PROMPT: Reproduce, word for word, every line starting at the line that contains "- by rewrite !lookup_insert_eq." and ending with the final line of the entries.

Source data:
(* ===== verification/CallSiteProps.v ===== *)
(** * What the memo of a call site guarantees

    Theorems on [CallSite.v]: calls with one memo key have the same facts on the
    paths a choice can depend on, so a remembered selection is a cold one, and
    what freezing keeps of it. *)

From S2P Require Export CallSite.
From Stdlib Require Import Ascii String.
From stdpp Require Import options.

Local Open Scope Z_scope.

(** ** Facts, segment by segment *)

Lemma dget_perm {V} (d e : dict string V) k : d ≡ₚ e → NoDup (dkeys d) → dget d k = dget e k.
Proof.
  intros Hp Hd. assert (NoDup (dkeys e)) as He by (unfold dkeys in *; by rewrite <- Hp).
  apply option_eq. intros v. rewrite <- !dict_elem_iff by done. by rewrite Hp.
Qed.

Lemma dget_map {V W} (f : V → W) (d : dict string V) k :
  dget ((λ p, (p.1, f p.2)) <$> d) k = f <$> dget d k.
Proof. induction d as [|[k' v] d IH]; [done|]. simpl. by case_decide. Qed.

Lemma dkeys_map {V W} (f : V → W) (d : dict string V) :
  dkeys ((λ p, (p.1, f p.2)) <$> d) = dkeys d.
Proof. unfold dkeys. rewrite <- list_fmap_compose. by apply list_fmap_ext. Qed.

Lemma dkeys_sorted {V} (d : dict string V) : dkeys (sort_pairs d) ≡ₚ dkeys d.
Proof. unfold dkeys, sort_pairs. by rewrite py_sorted_perm. Qed.

Lemma dget_sorted {V} (d : dict string V) k : NoDup (dkeys d) → dget (sort_pairs d) k = dget d k.
Proof.
  intros Hd. apply dget_perm; [apply py_sorted_perm|]. by rewrite dkeys_sorted.
Qed.

Lemma update_over m l p :
  update m l !! p = match update ∅ l !! p with Some v => Some v | None => m !! p end.
Proof.
  induction l as [|[k v] l IH] using rev_ind; [simpl; by rewrite lookup_empty|].
  rewrite !update_app. simpl. destruct (decide (k = p)) as [->|Hne].
  - by rewrite !lookup_insert_eq.
  - by rewrite !lookup_insert_ne.
Qed.

Lemma seg_prefixed {A} pre (f : A → value) (l : dict string A) n : NoDup (dkeys l) →
  update ∅ (prefixed pre f l) !! (pre +:+ n) = f <$> dget l n.
Proof.
  induction l as [|[k a] l IH]; intros Hl; [done|]. unfold dkeys in Hl; simpl in *.
  apply NoDup_cons in Hl as [Hk Hl].
  change (update (<[pre +:+ k := f a]> ∅) (prefixed pre f l) !! (pre +:+ n)
          = f <$> (if decide (n = k) then Some a else dget l n)).
  rewrite update_over, IH by done. case_decide as Hn.
  - subst k. apply dget_None in Hk. rewrite Hk. simpl. by rewrite lookup_insert_eq.
  - destruct (dget l n); simpl; [done|]. rewrite lookup_insert_ne; [done|].
    intros Heq. apply Hn. symmetry. by apply (inj (String.append pre)) in Heq.
Qed.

TASK SOLUTION:
  - by rewrite !lookup_insert_eq.
  - by rewrite !lookup_insert_ne.
Qed.

Lemma seg_prefixed {A} pre (f : A → value) (l : dict string A) n : NoDup (dkeys l) →
  update ∅ (prefixed pre f l) !! (pre +:+ n) = f <$> dget l n.
Proof.
  induction l as [|[k a] l IH]; intros Hl; [done|]. unfold dkeys in Hl; simpl in *.
  apply NoDup_cons in Hl as [Hk Hl].
  change (update (<[pre +:+ k := f a]> ∅) (prefixed pre f l) !! (pre +:+ n)
          = f <$> (if decide (n = k) then Some a else dget l n)).
  rewrite update_over, IH by done. case_decide as Hn.
  - subst k. apply dget_None in Hk. rewrite Hk. simpl. by rewrite lookup_insert_eq.
  - destruct (dget l n); simpl; [done|]. rewrite lookup_insert_ne; [done|].
    intros Heq. apply Hn. symmetry. by apply (inj (String.append pre)) in Heq.
Qed.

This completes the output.